(** C13: an M-block that a proposer packs over a parent passes the validation of
    every node with the same chain: whatever transactions with a signer other
    than the zero address were offered to the flow, adopted or refused, the
    signed block with its certificate is accepted against that parent, and its
    execution ends in the proposer's state and receipts.  The block is later than
    its parent, not ahead of the clock of the node by more than an interval, and
    names a last K-block between the parent's and the parent.  The gas of a
    transaction and the limit of the block add up to a 64-bit number, and no
    receipt counts more gas than its transaction has, which native methods, that
    give back gas, could break. *)
Theorem packed_block_valid `{Hashing} `{StakingCodec} `{BlockChain} `{Emission} `{ScriptCodec}
    `{Deployment} `{Machine} `{TxCrypto} `{EthTypes} `{BlockCrypto} `{ChainView} `{Roots}
    `{UniteHashes} engine best c nodeMaster beneficiary target parent time cand key qc epoch
    f0 f blk s receipts now :
  sign_recovers -> parent_ok (Block.BlockHeader parent) -> 0 <= target < 2 ^ 64 ->
  let header := Block.BlockHeader parent in
  Mock nodeMaster beneficiary header time (Packer_GasLimit target (Header.GasLimit header)) cand
    = inr f0 ->
  rtc (offered engine best) f0 f ->
  Pack nodeMaster key MBlockType (Reactor.lastKBlockHeight c) f = inr (blk, s, receipts) ->
  Header.Timestamp header < time <= now + BlockInterval -> 0 <= now < 2 ^ 63 ->
  Header.LastKBlockHeight header <= Reactor.lastKBlockHeight c <= Header.Number header ->
  0 <= Reactor.lastKBlockHeight c ->
  let proposed := blk <| Block.QC := Some qc |> <| Block.CommitteeEpoch := epoch |>
                      <| Block.Magic := BlockMagicVersion1 |> in
  exists s0, NewState (Header.StateRoot header) = inr s0 /\
    Validate engine best c s0 proposed parent now true = Ret (inr (s, receipts)).
Proof.
  intros Hrec Hpar Htg header Hmock Hoff Hpack Htime Hnow Hk Hk0 proposed.
  unfold Mock in Hmock. destruct (NewState _) as [|s0] eqn:Es; [done|]. exists s0. split; [done|].
  set (gl := Packer_GasLimit target (Header.GasLimit header)) in *.
  set (ctx := BlockContext.mk _ nodeMaster _ time gl _) in *.
  injection Hmock as <-. destruct Hpar as [Hpg Hpn Hps]. fold header in Hpg, Hpn, Hps.
  destruct (Packer_GasLimit_valid target (Header.GasLimit header) Htg Hpg) as [Hgv Hgr].
  fold gl in Hgv, Hgr.
  apply offers_replay in Hoff as Hrep; [|unfold MinGasLimit in *; simpl; lia].
  pose proof Hrep as [Hfp Hfc _ Hfg Hft _]. simpl in Hfp, Hfc, Hfg, Hft.
  unfold Pack in Hpack. destruct (Z.eqb_spec nodeMaster (PubkeyToAddress key)) as [->|]; [|done].
  simpl in Hpack. rewrite Hfp, Hfc in Hpack.
  destruct (seeker_Err _ _ _) eqn:Eseek; [done|]. destruct (stage_Hash _) as [|root] eqn:Eroot; [done|].
  destruct (Sign _ key) as [|sig] eqn:Esig; [done|]. injection Hpack as <- <- <-.
  apply Hrec in Esig.
  assert (Header.Number (Block.BlockHeader proposed) = u32 (Header.Number header + 1)) as Hnum
    by (unfold Header.Number at 1; simpl; by rewrite Number_ID).
  assert (u32 (Header.Number header + 1) = Header.Number header + 1) as Hnum'
    by (apply Z.mod_small; split; [|lia]; unfold Header.Number, u32; pose proof (Z.mod_pos_bound (Number (Header.ParentID header) + 1) (2 ^ 32) eq_refl); lia).
  assert (0 <= Header.Number header) as Hn0
    by (unfold Header.Number, u32; apply Z.mod_pos_bound; done).
  assert (Header_Signer (Block.BlockHeader proposed) = inr (PubkeyToAddress key)) as Hsig.
  { unfold Header_Signer. rewrite Hnum. destruct (Z.eqb_spec (u32 (Header.Number header + 1)) 0); [lia|].
    exact Esig. }
  assert (packed f root proposed) as Hpk.
  { split; rewrite ?Hfp, ?Hfc; try done. unfold block_context. by rewrite Hsig, Hnum. }
  assert (exists e, Block.GetBlockEpoch proposed = Ret e) as [e He].
  { unfold Block.GetBlockEpoch, Block.Number. rewrite Hnum, Hnum'.
    change (Header.LastKBlockHeight (Block.BlockHeader proposed)) with (Reactor.lastKBlockHeight c).
    assert (u32 (Reactor.lastKBlockHeight c + 1) = Reactor.lastKBlockHeight c + 1) as ->
      by (apply Z.mod_small; lia).
    destruct (Z.eqb_spec (Header.Number header + 1) 0); [lia|].
    destruct (Z.ltb_spec (Reactor.lastKBlockHeight c + 1) (Header.Number header + 1)); [simpl; eauto|].
    destruct (Z.eqb_spec (Header.Number header + 1) (Reactor.lastKBlockHeight c + 1)); [simpl; eauto|lia]. }
  assert (validateBlockHeader c (Block.BlockHeader proposed) header now true e = None) as Hhead.
  { apply header_ok; try done; simpl; try lia. unfold u64. rewrite Z.mod_small; lia. }
  assert (validateBlockBody c proposed true = Ret None) as Hbody.
  { apply validateBlockBody_ok; try done. unfold Block.Number. rewrite Hnum. exact Hft. }
  eapply VerifyBlock_packed in Hpk; [|done..]. clearbody proposed. unfold Validate.
  rewrite He. simpl. fold header. rewrite Hhead. unfold validateProposer. rewrite Hsig, Hbody. exact Hpk.
Qed.

(** ** A concrete block *)

Module SampleBlock.
#[export] Instance view : ChainView := {|
  Tag := 1;
  GetTransactionMeta := fun _ _ => inr None;
  GetID := fun _ n => (n, None);
  BestPowNonce := 0;
  NewState := fun root => if root =? 77 then inr SampleRuntime.state0 else inl "missing trie node"
|}.
#[export] Instance roots : Roots := {|
  accounts_root := fun s => State.GetEnergy s Sample.alice;
  txs_root := fun txs => Z.of_nat (length txs);
  receipts_root := fun rs => sum_of Receipt.GasUsed rs
|}.
#[export] Instance unite : UniteHashes := {|
  tx_UniteHash := Transaction.Nonce;
  clause_UniteHash := Clause.Value;
  script_UniteHash := ScriptData.ModID
|}.
Definition parent : Block.t :=
  Block.mk (Header.zero <| Header.ParentID := (Sample.late - 2) * 2 ^ 224 |>
              <| Header.Timestamp := 1699999990 |> <| Header.GasLimit := 10 ^ 7 |>
              <| Header.LastKBlockHeight := 5 |> <| Header.TotalScore := 5 |>
              <| Header.StateRoot := 77 |>) [] None 0 0 BlockMagicVersion1.
Definition reactor : Reactor.t := Reactor.mk 5 5 77 None true.
Definition tx (nonce : Z) : Transaction.t :=
  SampleRuntime.tx [SampleRuntime.bid_clause]
    <| Transaction.BlockRef := Sample.late * 2 ^ 32 |> <| Transaction.Nonce := nonce |>.
Definition mock : string + Flow.t :=
  @Mock SampleRuntime.machine SampleQC.block_crypto view 1 None (Block.BlockHeader parent) 1700000000
    (Packer_GasLimit 0 (10 ^ 7)) Sample.bob.
Definition adopt (nonce : Z) (f : Flow.t) : outcome (Flow.t * option string) :=
  @Adopt Sample.hashing Sample.codec Sample.chain Sample.emission SampleRuntime.script_codec
    SampleRuntime.deployment SampleRuntime.machine SampleTx.crypto SampleTx.eth SampleQC.block_crypto view
    (Some SampleRuntime.registry) (Some 10) (tx nonce) f.
Definition empty : Flow.t := Flow.mk Header.zero SampleRuntime.ctx SampleRuntime.rt SampleRuntime.state0 ∅ 0 [] [].
Definition flow0 : Flow.t := match mock with inr f => f | inl _ => empty end.
(** A bid, and the same transaction again, which is refused. *)
Definition flow1 : Flow.t := match adopt 7 flow0 with Ret (f, _) => f | Panic => empty end.
Definition flow2 : Flow.t := match adopt 7 flow1 with Ret (f, _) => f | Panic => empty end.
Definition pack : string + (Block.t * State.t * list Receipt.t) :=
  @Pack SampleQC.block_crypto view roots 1 true MBlockType 5 flow2.
Definition result : Block.t * State.t * list Receipt.t :=
  match pack with inr r => r | inl _ => (parent, SampleRuntime.state0, []) end.
Definition qc : QuorumCert.t := QuorumCert.mk 0 0 3 "" 0 "".

Lemma recovers : @sign_recovers SampleQC.block_crypto.
Proof. intros h [] sig [=<-]; reflexivity. Qed.
End SampleBlock.

Lemma packed_block_valid_witness :
  length (Flow.txs SampleBlock.flow2) = 1%nat /\
  exists s0, @NewState SampleBlock.view 77 = inr s0 /\
    @Validate Sample.hashing Sample.codec Sample.chain Sample.emission SampleRuntime.script_codec
      SampleRuntime.deployment SampleRuntime.machine SampleTx.crypto SampleTx.eth SampleQC.block_crypto
      SampleBlock.view SampleBlock.roots SampleBlock.unite (Some SampleRuntime.registry) (Some 10)
      SampleBlock.reactor s0
      (SampleBlock.result.1.1 <| Block.QC := Some SampleBlock.qc |> <| Block.CommitteeEpoch := 3 |>
                              <| Block.Magic := BlockMagicVersion1 |>)
      SampleBlock.parent 1700000000 true
    = Ret (inr (SampleBlock.result.1.2, SampleBlock.result.2)).
Proof.
  split; [vm_compute; reflexivity|].
  apply (@packed_block_valid Sample.hashing Sample.codec Sample.chain Sample.emission
    SampleRuntime.script_codec SampleRuntime.deployment SampleRuntime.machine SampleTx.crypto SampleTx.eth
    SampleQC.block_crypto SampleBlock.view SampleBlock.roots SampleBlock.unite
    (Some SampleRuntime.registry) (Some 10) SampleBlock.reactor 1 None 0 SampleBlock.parent 1700000000
    Sample.bob true SampleBlock.qc 3 SampleBlock.flow0 SampleBlock.flow2).
  - apply SampleBlock.recovers.
  - by split; vm_compute; split.
  - by split.
  - vm_compute. reflexivity.
  - apply rtc_l with SampleBlock.flow1; [|apply rtc_once].
    + exists (SampleBlock.tx 7), Sample.alice, None.
      split_and!; [vm_compute; discriminate|vm_compute; discriminate|vm_compute; reflexivity|vm_compute; reflexivity|discriminate|].
      vm_compute. reflexivity.
    + exists (SampleBlock.tx 7), Sample.alice, (Some errKnownTx).
      split_and!; [vm_compute; discriminate|vm_compute; discriminate|vm_compute; reflexivity|vm_compute; reflexivity|discriminate|].
      vm_compute. reflexivity.
  - vm_compute. reflexivity.
  - by vm_compute.
  - by split.
  - by vm_compute.
  - by vm_compute.
Defined.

^^^^^^^^^^^^^^^^

*ABOUT THIS TASK:* If a line above contains the word "Hrep", list it.

*OUTPUT OF THE TASK:*
  apply offers_replay in Hoff as Hrep; [|unfold MinGasLimit in *; simpl; lia].
  pose proof Hrep as [Hfp Hfc _ Hfg Hft _]. simpl in Hfp, Hfc, Hfg, Hft.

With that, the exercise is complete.